> Your task
In the entries below, which lines run from the one containing "cbn in Ho, Hv. destruct" to the one containing "Lemma approval_typed (s"? Copy exactly those lines, ends included, and no others.
START Material for the task
Definition validate_state (s : PersistedState) : SupervisorResult unit :=
  let p := st_payload s in
  let l := limits (sp_config p) in
  if negb (bool_decide (sp_format p = SUPERVISOR_FORMAT)) ||
     negb (sp_version p =? SUPERVISOR_VERSION)
  then Err (Corrupt (str "unsupported format or version"))
  else
    check? validate_config (sp_config p) in
    check? validate_hash (sp_previous_state_hash p) in
    check? validate_hash (st_state_hash s) in
    check? if sp_generation p =? 0 then
             if negb (bool_decide (sp_previous_state_hash p = ZERO_HASH)) ||
                negb (bool_decide (sp_history p = []))
             then Err (Corrupt (str "generation zero has an invalid link or history"))
             else Ok tt
           else if bool_decide (sp_previous_state_hash p = ZERO_HASH)
           then Err (Corrupt (str "nonzero generation links to the zero hash"))
           else Ok tt in
    if negb (Z.of_nat (length (sp_history p)) =? sp_generation p) ||
       (max_history l <? Z.of_nat (length (sp_history p))) ||
       (max_grants l <? Z.of_nat (size (sp_grants p))) ||
       (max_deny_rules l <? Z.of_nat (size (sp_deny_rules p))) ||
       (max_request_ids l <? Z.of_nat (size (sp_request_ids p))) ||
       (prompt_budget (sp_config p) <? sp_prompts_used p) ||
       (5 <? Z.of_nat (size (sp_auto_use_counters p)))
    then Err (Corrupt (str "persisted collection count exceeds limits"))
    else
      check? validate_entries p (length (sp_history p)) 0 (sp_history p) in
      if negb (bool_decide (history_request_ids (sp_history p) = sp_request_ids p)) ||
         negb (history_prompts (sp_history p) =? sp_prompts_used p)
      then Err (Corrupt (str "replay set or prompt count does not match history"))
      else
        check? check_each (λ id, map_err Corrupt (validate_id id)) (elements (sp_request_ids p)) in
        check? check_each (λ rule, map_err (λ e, Corrupt (error_text e))
                                     (validate_subject (dr_subject rule) l))
                 (elements (sp_deny_rules p)) in
        check? check_each (validate_stored_grant l) (grants_iter (sp_grants p)) in
        if existsb (λ kv, kv.2 =? 0) (map_to_list (sp_auto_use_counters p))
        then Err (Corrupt (str "auto-rule use counter is invalid"))
        else Ok tt.
(** The contract of all operations: the state without the entry, the entry, whether something
    was allowed. *)
Inductive changed (s : PersistedState)
  : operation → StateHashPayload → HistoryDraft → bool → Prop :=
| changed_request request env allowed reason kind now next :
    validate_request request (limits (sp_config (st_payload s))) = Ok tt →
    rq_request_id request ∉ sp_request_ids (st_payload s) →
    decided s request env allowed reason kind now next →
    changed s (OpEvaluate request env) (insert_request_id next (rq_request_id request))
      {| hd_timestamp_unix_ms := now; hd_kind := kind;
         hd_request_id := Some (rq_request_id request);
         hd_category := Some (rq_category request); hd_subject := Some (rq_subject request);
         hd_detail := reason |} allowed
| changed_deny category subject timestamp :
    changed s (OpAddExactDeny category subject timestamp)
      (set_deny_rules (st_payload s)
         ({[ {| dr_category := category; dr_subject := subject |} ]} ∪
          sp_deny_rules (st_payload s)))
      {| hd_timestamp_unix_ms := timestamp; hd_kind := DenyAdded; hd_request_id := None;
         hd_category := Some category; hd_subject := Some subject;
         hd_detail := str "manual_exact_deny" |} false
| changed_grant g timestamp next :
    starts_with (g_id g) (str "grant-") = false → insert_grant (st_payload s) g = Ok next →
    validate_grant g (limits (sp_config (st_payload s))) timestamp = Ok tt →
    changed s (OpGrant g timestamp) next
      {| hd_timestamp_unix_ms := timestamp; hd_kind := GrantAdded; hd_request_id := None;
         hd_category := Some (g_category g); hd_subject := Some (matcher_text (g_matcher g));
         hd_detail := g_id g |} true
| changed_undeny category subject timestamp :
    changed s (OpRevokeExactDeny category subject timestamp)
      (set_deny_rules (st_payload s)
         (sp_deny_rules (st_payload s) ∖ {[ {| dr_category := category; dr_subject := subject |} ]}))
      {| hd_timestamp_unix_ms := timestamp; hd_kind := DenyRevoked; hd_request_id := None;
         hd_category := Some category; hd_subject := Some subject;
         hd_detail := str "manual_exact_deny_revoked" |} false
| changed_revoke grant_id g timestamp :
    sp_grants (st_payload s) !! grant_id = Some g →
    changed s (OpRevokeGrant grant_id timestamp)
      (set_grants (st_payload s) (delete grant_id (sp_grants (st_payload s))))
      {| hd_timestamp_unix_ms := timestamp; hd_kind := GrantRevoked; hd_request_id := None;
         hd_category := Some (g_category g); hd_subject := Some (matcher_text (g_matcher g));
         hd_detail := grant_id |} false
| changed_revoke_all timestamp :
    changed s (OpRevokeAllGrants timestamp) (set_grants (st_payload s) ∅)
      {| hd_timestamp_unix_ms := timestamp; hd_kind := GrantsRevokedAll; hd_request_id := None;
         hd_category := None; hd_subject := None;
         hd_detail := show_dec (Z.of_nat (size (sp_grants (st_payload s)))) |} false.

(** What an operation does: nothing, with an error; or one committed change. *)
Definition op_outcome (s : PersistedState) (op : operation)
    (o : outcome (option PermissionDecision)) : Prop :=
  match o with
  | (r, s', events) =>
      (s' = s ∧ events = [] ∧ ∃ e, r = Err e) ∨
      ∃ next draft event allowed ev,
        changed s op next draft allowed ∧ committed s next draft event s' ev ∧ events = [ev] ∧
        pe_allowed ev = allowed ∧
        match r with Ok (Some d) => pd_allowed d = allowed | Ok None => True | Err _ => allowed = false end
  end.

Lemma managed_outcome (s : PersistedState) (op : operation) (next : StateHashPayload)
    (draft : HistoryDraft) (event : PermissionEvent) :
  changed s op next draft (pe_allowed event) →
  op_outcome s op
    match commit_then checkpoint (commit sink s next draft event) with
    | (Ok _, s, events) => (Ok None, s, events)
    | (Err e, s, events) => (Err e, s, events)
    end.
Proof.
  intros Hch. destruct (commit_cases s next draft event) as [[e ->]|(s' & ev & -> & Hc)]; cbn.
  - left. eauto.
  - right. exists next, draft, event, (pe_allowed event), ev. split_and!; try done.
    by destruct Hc as [_ _ _ _ -> _].
Qed.

Lemma perform_outcome (op : operation) (s : PersistedState) : op_outcome s op (perform op s).
Proof.
  destruct op as [request env|category subject ts|g ts|category subject ts|id ts|ts];
    cbn [perform].
  - pose proof (evaluate_outcome s request env) as [Ho Hv]. cbv zeta in *.
    destruct (evaluate_with_cancellation _ _ _ _) as [[r s'] events]. cbn in Ho, Hv.
    destruct Ho as [(-> & -> & e & ->)|H]; [left; eauto|].
    destruct H as (allowed & reason & kind & now & next & ev & Hd & Hr & -> & Hres).
    destruct Hv as [Hval Hid]; [done|]. unfold recorded in Hr.
    assert (pe_allowed ev = allowed) as Hev by (by destruct Hr as [_ _ _ _ -> _]).
    destruct r as [d|e]; right; do 5 eexists;
      (split; [by apply changed_request|]); (split; [exact Hr|]); split_and!; try done.
    by rewrite Hres.
  - unfold add_exact_deny, fail. cbv zeta. destruct (validate_subject _ _); [|left; eauto].
    destruct (_ <=? _); [left; eauto|]. apply managed_outcome. constructor.
  - unfold grant, fail. cbv zeta. destruct (validate_grant _ _ _) as [[]|] eqn:Ev; [|left; eauto].
    destruct (starts_with _ _) eqn:Ep; [left; eauto|]. destruct (bool_decide _); [left; eauto|].
    destruct (insert_grant _ _) as [next|] eqn:Ei; [|left; eauto].
    apply managed_outcome. by constructor.
  - unfold revoke_exact_deny, fail. cbv zeta. destruct (negb _); [left; eauto|].
    apply managed_outcome. constructor.
  - unfold revoke_grant, fail. cbv zeta. destruct (sp_grants _ !! id) eqn:Eg; [|left; eauto].
    apply managed_outcome. by constructor.
  - unfold revoke_all_grants. apply managed_outcome. constructor.
Qed.

(** C3: An allowed request is valid and new, has no deny rule, and rests on a live grant that
    matches it, on an automatic rule below its limit, or on an approval of the handler that
    was given in time, not cancelled and within the budget of prompts. *)
Theorem allowed_is_justified (s s' : PersistedState) (request : PermissionRequest)
    (env : EvaluationEnv) (d : PermissionDecision) (events : list PermissionEvent) :
  evaluate_with_cancellation sink s request env = (Ok d, s', events) → pd_allowed d = true →
  let p := st_payload s in
  validate_request request (limits (sp_config p)) = Ok tt ∧
  rq_request_id request ∉ sp_request_ids p ∧
  {| dr_category := rq_category request; dr_subject := rq_subject request |} ∉ sp_deny_rules p ∧
  ((∃ id g, sp_grants p !! id = Some g ∧ g_category g = rq_category request ∧
      g_uses_remaining g ≠ Some 0 ∧
      (∀ expiry, g_expires_at_unix_ms g = Some expiry → env_now env < expiry) ∧
      match g_matcher g with
      | Exact subject => subject = rq_subject request
      | Pattern pattern => matches (glob_atoms (chars pattern)) (chars (rq_subject request))
      end) ∨
   (∃ rule, rule ∈ auto_approve (sp_config p) ∧
      pp_category (ar_matcher rule) = rq_category request ∧
      matches (glob_atoms (chars (pp_pattern (ar_matcher rule)))) (chars (rq_subject request)) ∧
      ∀ maximum, ar_max_uses rule = Some maximum →
        default 0 (sp_auto_use_counters p !! rq_category request) < maximum) ∨
   (interactive (sp_config p) = true ∧ sp_prompts_used p < prompt_budget (sp_config p) ∧
    ∃ decision, answered s request env decision ∧ decision ≠ Deny ∧ decision ≠ DenyAlways ∧
      ∀ pattern expiry uses, decision = ApprovePattern pattern expiry uses →
        matches (glob_atoms (chars pattern)) (chars (rq_subject request)))).
Proof.
  intros He Hd. destruct (evaluate_outcome s request env) as [Ho Hv]. rewrite He in Ho, Hv.
  cbn in Ho, Hv. destruct Ho as [(_ & _ & e & [=])|H].
  destruct H as (allowed & reason & kind & now & next & ev & Hdec & _ & -> & ->).
  cbn in Hd. subst allowed. destruct Hv as [Hval Hid]; [done|]. cbv zeta.
  split; [done|]. split; [done|].
  inversion Hdec as [|id g ? Hr Hg Hm _|index rule ? [Hr _] Hl Ha _| | | |
                     decision ? ? g ? ((Hun & _) & Hi & Hb) Ha Hap _]; subst.
  - split; [done|]. left. exists id, g. split; [done|]. unfold grant_matches in Hm.
    destruct (_ || _ || _) eqn:E; [done|]. bool_to_prop. split_and!; [done|done| |].
    + intros expiry He'. rewrite He' in *. cbn in *. bool_to_prop. done.
    + destruct (g_matcher g); [by bool_to_prop|]. by apply row_glob_matches_exact.
  - split; [done|]. right; left. exists rule. unfold auto_rule_applies in Ha. bool_to_prop.
    split_and!; [by eapply list_elem_of_lookup_2|done|by apply row_glob_matches_exact|].
    intros maximum Hmax. rewrite Hmax in *. by bool_to_prop.
  - split; [apply Hun|]. do 2 right. split_and!; [done..|]. exists decision.
    split; [done|]. inversion Hap as [? Hx| |]; subst.
    + by destruct Hx as [->|(? & ? & -> & _)].
    + done.
    + split_and!; [done..|]. intros ? ? ? [= -> -> ->]. by apply row_glob_matches_exact.
Qed.

End Sink.

(** ** Runs *)

(** A call: the operation, and the replies of the sink during it. *)
Definition call : Type := operation * (PermissionEvent → result (list Z) unit).

(** The state after the calls, and the events that were recorded. *)
Fixpoint run (calls : list call) (s : PersistedState) : PersistedState * list PermissionEvent :=
  match calls with
  | [] => (s, [])
  | (op, sink) :: calls =>
      let '(_, s, events) := perform sink op s in
      let '(s, rest) := run calls s in (s, events ++ rest)
  end.
Definition op_typed (op : operation) : Prop :=
  match op with
  | OpEvaluate _ env => env_typed env
  | OpGrant g timestamp => grant_typed g ∧ is_u64 timestamp
  | OpAddExactDeny _ _ timestamp | OpRevokeExactDeny _ _ timestamp | OpRevokeGrant _ timestamp
  | OpRevokeAllGrants timestamp => is_u64 timestamp
  end.

Lemma approval_typed (s : PersistedState) (request : PermissionRequest) (env : EvaluationEnv)
    (decision : ApprovalDecision) (reason : list Z) (base : StateHashPayload)
    (g : PermissionGrant) :
  env_typed env → answered s request env decision →
  approval s request (env_after env) decision reason base g → grant_typed g.
Proof.
  intros He (approve & deadline & Hh & _ & _ & _ & _ & Ha) Hap.
  pose proof (et_handler _ He _ _ _ _ Hh Ha) as Hd.
  destruct Hap as [decision _|expiry uses _ Hlim|pattern expiry uses _ Hlim _]; constructor; cbn;
    try apply He; try apply Hd.
  - done.
  - intros n [= <-]. done.
  - destruct uses as [n|]; [|done]. intros m [= <-]. destruct Hd as [_ Hu].
    specialize (Hu n eq_refl). unfold validate_grant_limits in Hlim.
    case_bool_decide as Hz; [done|]. unfold is_u32 in *. assert (n ≠ 0) by congruence. lia.
  - destruct uses as [n|]; [|done]. intros m [= <-]. destruct Hd as [_ Hu].
    specialize (Hu n eq_refl). unfold validate_grant_limits in Hlim.
    case_bool_decide as Hz; [done|]. unfold is_u32 in *. assert (n ≠ 0) by congruence. lia.
Qed.

Lemma changed_prompts (s : PersistedState) (op : operation) (next : StateHashPayload)
    (draft : HistoryDraft) (allowed : bool) :
  changed s op next draft allowed →
  sp_prompts_used next = sp_prompts_used (st_payload s) ∨
  sp_prompts_used next = sp_prompts_used (st_payload s) + 1 ∧
  sp_prompts_used (st_payload s) < prompt_budget (sp_config (st_payload s)).
Proof.
  destruct 1 as [request env allowed reason kind now next _ _ Hd| |g ts next _ Hi _| | |];
    try by left.
  - destruct (decided_keeps _ _ _ _ _ _ _ _ Hd) as (_ & _ & _ & _ & Hp). cbn. rewrite Hp.
    destruct Hd as [| | |? ? _ Hu|? ? ? (_ & _ & Hlt) _ _|(_ & _ & Hlt) _|? ? ? ? ? (_ & _ & Hlt) _ _ _];
      cbn; try (left; lia); try by right.
  - left. unfold insert_grant in Hi. by repeat (case_match; simplify_eq).
Qed.

Lemma changed_counters (s : PersistedState) (op : operation) (next : StateHashPayload)
    (draft : HistoryDraft) (allowed : bool) (category : PermissionCategory) (n : Z) :
  changed s op next draft allowed →
  (∀ category n, sp_auto_use_counters (st_payload s) !! category = Some n → is_u32 n) →
  sp_auto_use_counters next !! category = Some n → is_u32 n.
Proof.
  intros Hch Hs. destruct Hch as [request env allowed reason kind now next _ _ Hd| |g ts next _ Hi _| | |];
    cbn; try apply Hs.
  - destruct Hd as [|id0 g0 next Hr Hg Hm Hc|index rule next _ _ _ Hc| | | |
      decision ? base g0 next _ Ha Hap Hi]; cbn; try apply Hs.
    + unfold consume_grant in Hc. rewrite Hg in Hc. repeat (case_match; simplify_eq); apply Hs.
    + unfold count_auto_use, checked_add in Hc. destruct (_ <=? u32_max) eqn:El; [|done].
      injection Hc as <-. cbn. rewrite lookup_insert_Some. intros [[<- <-]|[_ Hl]]; [|by eapply Hs].
      bool_to_prop. unfold is_u32.
      destruct (sp_auto_use_counters (st_payload s) !! rq_category request) as [m|] eqn:Em;
        cbn in *; [apply Hs in Em; unfold is_u32 in Em|]; lia.
    + assert (sp_auto_use_counters next = sp_auto_use_counters (st_payload s)) as ->; [|apply Hs].
      unfold insert_grant in Hi. repeat (case_match; simplify_eq); by inversion Hap; subst.
  - unfold insert_grant in Hi. repeat (case_match; simplify_eq); apply Hs.
Qed.

Lemma changed_time (s : PersistedState) (op : operation) (next : StateHashPayload)
    (draft : HistoryDraft) (allowed : bool) :
  op_typed op → changed s op next draft allowed → is_u64 (hd_timestamp_unix_ms draft).
Proof.
  intros Ht Hch. destruct Hch as [request env ? ? ? ? ? _ _ Hd| |g ts ? _ _ _| | |]; cbn in *;
    try apply Ht. destruct Hd as [| | | |? ? ? _ _ [-> | ->]| |]; apply Ht.
Qed.

Lemma stepped_typed (c : call) (s s' : PersistedState) :
  op_typed c.1 → payload_typed (st_payload s) → stepped c s s' → payload_typed (st_payload s').
Proof.
  intros Ht [Hg Hcf Hgr Hco Hpr Hh] Hst. destruct (stepped_keeps _ _ _ Hst) as (Ecf & _ & Eg).
  destruct Hst as (next & draft & event & allowed & ev & Hch & Hc).
  pose proof (com_generation _ _ _ _ _ _ _ Hc). unfold is_u64 in Hg.
  constructor.
  - rewrite Eg. unfold is_u64. lia.
  - by rewrite Ecf.
  - rewrite (com_payload _ _ _ _ _ _ _ Hc). cbn. intros id g Hl.
    destruct (changed_grants _ _ _ _ _ _ _ Hch Hl) as [g Hb|g uses Hb Hu Hz _|
      request env decision reason base g Eop Ha Hap _|g ts Eop _ _].
    + by eapply Hgr.
    + destruct (Hgr _ _ Hb) as [G1 G2 G3]. constructor; [done..|]. cbn. intros n [= <-].
      specialize (G3 uses Hu). unfold is_u32 in *. lia.
    + rewrite Eop in Ht. by eapply approval_typed.
    + rewrite Eop in Ht. apply Ht.
  - rewrite (com_payload _ _ _ _ _ _ _ Hc). cbn. intros category n.
    by apply (changed_counters _ _ _ _ _ _ _ Hch).
  - rewrite (com_payload _ _ _ _ _ _ _ Hc). cbn. destruct Hcf as (_ & Hb & _).
    apply in_range_true in Hb. unfold is_u32 in *.
    destruct (changed_prompts _ _ _ _ _ Hch) as [->|[-> ?]]; lia.
  - rewrite (com_payload _ _ _ _ _ _ _ Hc). cbn.
    destruct (changed_keeps _ _ _ _ _ Hch) as (_ & -> & _). apply Forall_app. split; [done|].
    constructor; [|done]. split; cbn; [unfold is_u64; lia|]. by eapply changed_time.
Qed.

(** C26: Every number of the state stays in the range of its type when those of the calls are:
    generations and times in 64 bits, uses, counters and prompts in 32.  So
    [prompts_used += 1], [remaining - 1] and [uses - 1], which the code does not check, never
    overflow and never go below zero. *)
Theorem numbers_stay_in_range (session_id : list Z) (config : SupervisorConfig)
    (s : PersistedState) (calls : list call) :
  config_wf config → new_supervisor session_id config = Ok s →
  Forall (λ c : call, op_typed c.1) calls → payload_typed (st_payload (run calls s).1).
Proof.
  intros Hcf Hnew Hcalls.
  apply (run_keeps (λ c : call, op_typed c.1) (λ s, payload_typed (st_payload s))); [|done|].
  - intros c t t' Hc Ht Hst. by eapply stepped_typed.
  - unfold new_supervisor in Hnew. destruct (validate_config config); [|done]. cbv zeta in Hnew.
    destruct (compute_state_hash _); [|done]. injection Hnew as <-.
    constructor; cbn; [done|done|by intros ? ? ?|by intros ? ? ?|done|constructor].
Qed.

(** ** Invalid approvals *)

(** An approval that [validate_pattern] or [validate_grant_limits] refuses, or [DenyAlways] when
    there is no room for a rule, is an error that leaves no trace: the prompt is not counted and
    the request may be asked again. *)
Lemma invalid_approval_is_free (sink : PermissionEvent → result (list Z) unit)
    (s : PersistedState) (request : PermissionRequest) (risk : RiskLevel) (now : Z)
    (decision : ApprovalDecision) :
  allow_session_grants (sp_config (st_payload s)) = true →
  match decision with
  | ApproveSession expiry uses => validate_grant_limits uses expiry now ≠ Ok tt
  | ApprovePattern pattern expiry uses =>
      validate_pattern pattern (limits (sp_config (st_payload s))) ≠ Ok tt ∨
      validate_grant_limits uses expiry now ≠ Ok tt
  | DenyAlways => max_deny_rules (limits (sp_config (st_payload s))) ≤
                  Z.of_nat (size (sp_deny_rules (st_payload s)))
  | _ => False
  end →
  ∃ e, apply_approval_decision sink s request risk decision now = (Err e, s, []).
Proof.
  intros Ha Hd. unfold apply_approval_decision, fail. cbv zeta. rewrite Ha. cbn [negb].
  destruct decision as [|expiry uses|pattern expiry uses| |]; try done.
  - destruct (validate_grant_limits _ _ _) as [[]|]; [done|by eexists].
  - destruct (validate_pattern _ _) as [[]|]; [|by eexists].
    destruct (validate_grant_limits _ _ _) as [[]|]; [|by eexists]. by destruct Hd.
  - apply Z.leb_le in Hd. rewrite Hd. by eexists.
Qed.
END Material for the task
> Response to the task
  cbn in Ho, Hv. destruct Ho as [(_ & _ & e & [=])|H].
  destruct H as (allowed & reason & kind & now & next & ev & Hdec & _ & -> & ->).
  cbn in Hd. subst allowed. destruct Hv as [Hval Hid]; [done|]. cbv zeta.
  split; [done|]. split; [done|].
  inversion Hdec as [|id g ? Hr Hg Hm _|index rule ? [Hr _] Hl Ha _| | | |
                     decision ? ? g ? ((Hun & _) & Hi & Hb) Ha Hap _]; subst.
  - split; [done|]. left. exists id, g. split; [done|]. unfold grant_matches in Hm.
    destruct (_ || _ || _) eqn:E; [done|]. bool_to_prop. split_and!; [done|done| |].
    + intros expiry He'. rewrite He' in *. cbn in *. bool_to_prop. done.
    + destruct (g_matcher g); [by bool_to_prop|]. by apply row_glob_matches_exact.
  - split; [done|]. right; left. exists rule. unfold auto_rule_applies in Ha. bool_to_prop.
    split_and!; [by eapply list_elem_of_lookup_2|done|by apply row_glob_matches_exact|].
    intros maximum Hmax. rewrite Hmax in *. by bool_to_prop.
  - split; [apply Hun|]. do 2 right. split_and!; [done..|]. exists decision.
    split; [done|]. inversion Hap as [? Hx| |]; subst.
    + by destruct Hx as [->|(? & ? & -> & _)].
    + done.
    + split_and!; [done..|]. intros ? ? ? [= -> -> ->]. by apply row_glob_matches_exact.
Qed.

End Sink.

(** ** Runs *)

(** A call: the operation, and the replies of the sink during it. *)
Definition call : Type := operation * (PermissionEvent → result (list Z) unit).

(** The state after the calls, and the events that were recorded. *)
Fixpoint run (calls : list call) (s : PersistedState) : PersistedState * list PermissionEvent :=
  match calls with
  | [] => (s, [])
  | (op, sink) :: calls =>
      let '(_, s, events) := perform sink op s in
      let '(s, rest) := run calls s in (s, events ++ rest)
  end.
Definition op_typed (op : operation) : Prop :=
  match op with
  | OpEvaluate _ env => env_typed env
  | OpGrant g timestamp => grant_typed g ∧ is_u64 timestamp
  | OpAddExactDeny _ _ timestamp | OpRevokeExactDeny _ _ timestamp | OpRevokeGrant _ timestamp
  | OpRevokeAllGrants timestamp => is_u64 timestamp
  end.

Lemma approval_typed (s : PersistedState) (request : PermissionRequest) (env : EvaluationEnv)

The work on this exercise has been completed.